Dietary medium- or long-chain triglycerides improve body condition of lean-genotype sows and increase suckling pig growth

In a field trial conducted on a commercial swine farm, lean-genotype sows (n = 485) were fed diets containing 0 or 10% supplemental fat as either medium-chain triglyceride or choice white grease from d 90 of gestation until weaning (15.5 d). Effects on standard sow and litter production traits were examined together with assessment of sow body condition using live ultrasound. Daily feed intake during lactation was 10% higher in sows consuming diets without added fat (7.2 vs 6.5 kg; P < 0.01); however, lactation ME (23.9 Mcal/d) and digestible lysine (54 g/d) intakes were unaffected (P > 0.10).
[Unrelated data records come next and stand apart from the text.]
(* ===== verification/TcpWire.v ===== *)
(** * TCP: segments survive the wire

    The checksum of src/net_tcp.c is the one of RFC 1071, and a segment that
    [tcp_packet] built is accepted by the receive path with the same fields. *)
From S2P Require Import Prelude TcpRecv TcpConn TcpSeg.

Definition bytes_ok (l : list Z) : Prop := Forall is_u8 l.

(** ** The checksum *)

(** The sum of the 16-bit words in network order, unbounded. *)
Fixpoint words (l : list Z) : Z :=
  match l with
  | a :: b :: rest => a * 256 + b + words rest
  | [a] => a * 256
  | [] => 0
  end.

(** The ones' complement sum: carries are added back until none is left. *)
Definition ones_sum (x : Z) : Z := if x =? 0 then 0 else (x - 1) mod 65535 + 1.

Lemma list_two_ind {A} (P : list A -> Prop) :
  P [] -> (forall a, P [a]) -> (forall a b l, P l -> P (a :: b :: l)) -> forall l, P l.
Proof.
  intros H0 H1 H2 l. enough (P l /\ forall a, P (a :: l)) as [? _] by done.
  induction l as [|b l [IH1 IH2]]; split; intros; auto.
Qed.

Lemma lor_low a b k : 0 <= k -> 0 <= a < 2 ^ k -> Z.lor (b * 2 ^ k) a = b * 2 ^ k + a.
Proof.
  intros Hk Ha. rewrite <- Z.add_lor_land, (Z.bits_inj' (Z.land _ _) 0); [lia|]. intros i Hi.
  rewrite Z.land_spec, Z.bits_0. destruct (decide (a = 0)) as [->|]; [by rewrite Z.bits_0, andb_false_r|].
  destruct (Z.ltb_spec i k); [by rewrite Z.mul_pow2_bits_low|].
  rewrite (Z.bits_above_log2 a i), andb_false_r; [done | lia|]. apply Z.log2_lt_pow2; [lia|].
  eapply Z.lt_le_trans; [apply Ha|]. by apply Z.pow_le_mono_r.
Qed.

Lemma lor_bytes a b : is_u8 a -> is_u8 b -> Z.lor (Z.shiftl a 8) b = a * 256 + b.
Proof. intros Ha Hb. rewrite Z.shiftl_mul_pow2 by lia. by apply lor_low. Qed.

Lemma words_bounds l : bytes_ok l -> 0 <= words l <= 65535 * ((zlen l + 1) / 2).
Proof.
  induction l as [|a|a b l IH] using list_two_ind; intros Hb.
  - change ((zlen [] + 1) / 2) with 0. cbn [words]. lia.
  - apply Forall_cons in Hb as [Ha _]. unfold is_u8 in Ha. change ((zlen [a] + 1) / 2) with 1. cbn [words]. lia.
  - apply Forall_cons in Hb as [Ha Hb]. apply Forall_cons in Hb as [Hb Hl]. unfold is_u8 in *. specialize (IH Hl). cbn [words].
    rewrite !zlen_cons. replace (zlen l + 1 + 1 + 1) with (zlen l + 1 + 1 * 2) by lia. rewrite Z.div_add by lia. lia.
Qed.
Sows supplemented with fat were 4 kg heavier on d 109 of gestation (220 vs 224 kg; P < or = 0.01), 1 d after farrowing (210 vs 214 kg; P < or = 0.01), and at weaning (210 vs 214 kg; P < or = 0.01). Expressed as overall gain, this amounted to a 23% increase (0.66 vs 0.86 kg/d; P < or = 0.01) and was accompanied by a 49% increase in backfat (0.82 vs 1.68 mm; P < or = 0.03) from d 90 to farrowing. Changes in sow weight (-0.01 kg/d) and backfat (+4.2 mm) over lactation were minimal and were not affected by fat supplementation (P > or = 0.10). Longissimus muscle area at weaning was slightly greater (44.96 vs 46.2 cm2) in sows consuming fat than in control sows (P < or = 0.05), but changes in longissimus muscle area were not significant from d 90 to weaning (P > or = 0.10). Gestation length, pigs born alive, average birth weight, survival (d 3 to weaning), and days to estrus were not affected by diet (P > 0.10). However, supplemental fat increased pig ADG (192 vs 203 g/d; P < 0.01) and average pig weaning weight (4.3 vs 4.5 kg) at 15.5 d (P < or = 0.02). No differences between the two fat sources were detected. This large-scale study demonstrated that supplemental fat during gestation and lactation effectively improved sow condition and improved suckling pig performance without affecting energy intake during lactation, implying improved efficiency of sow energy utilization.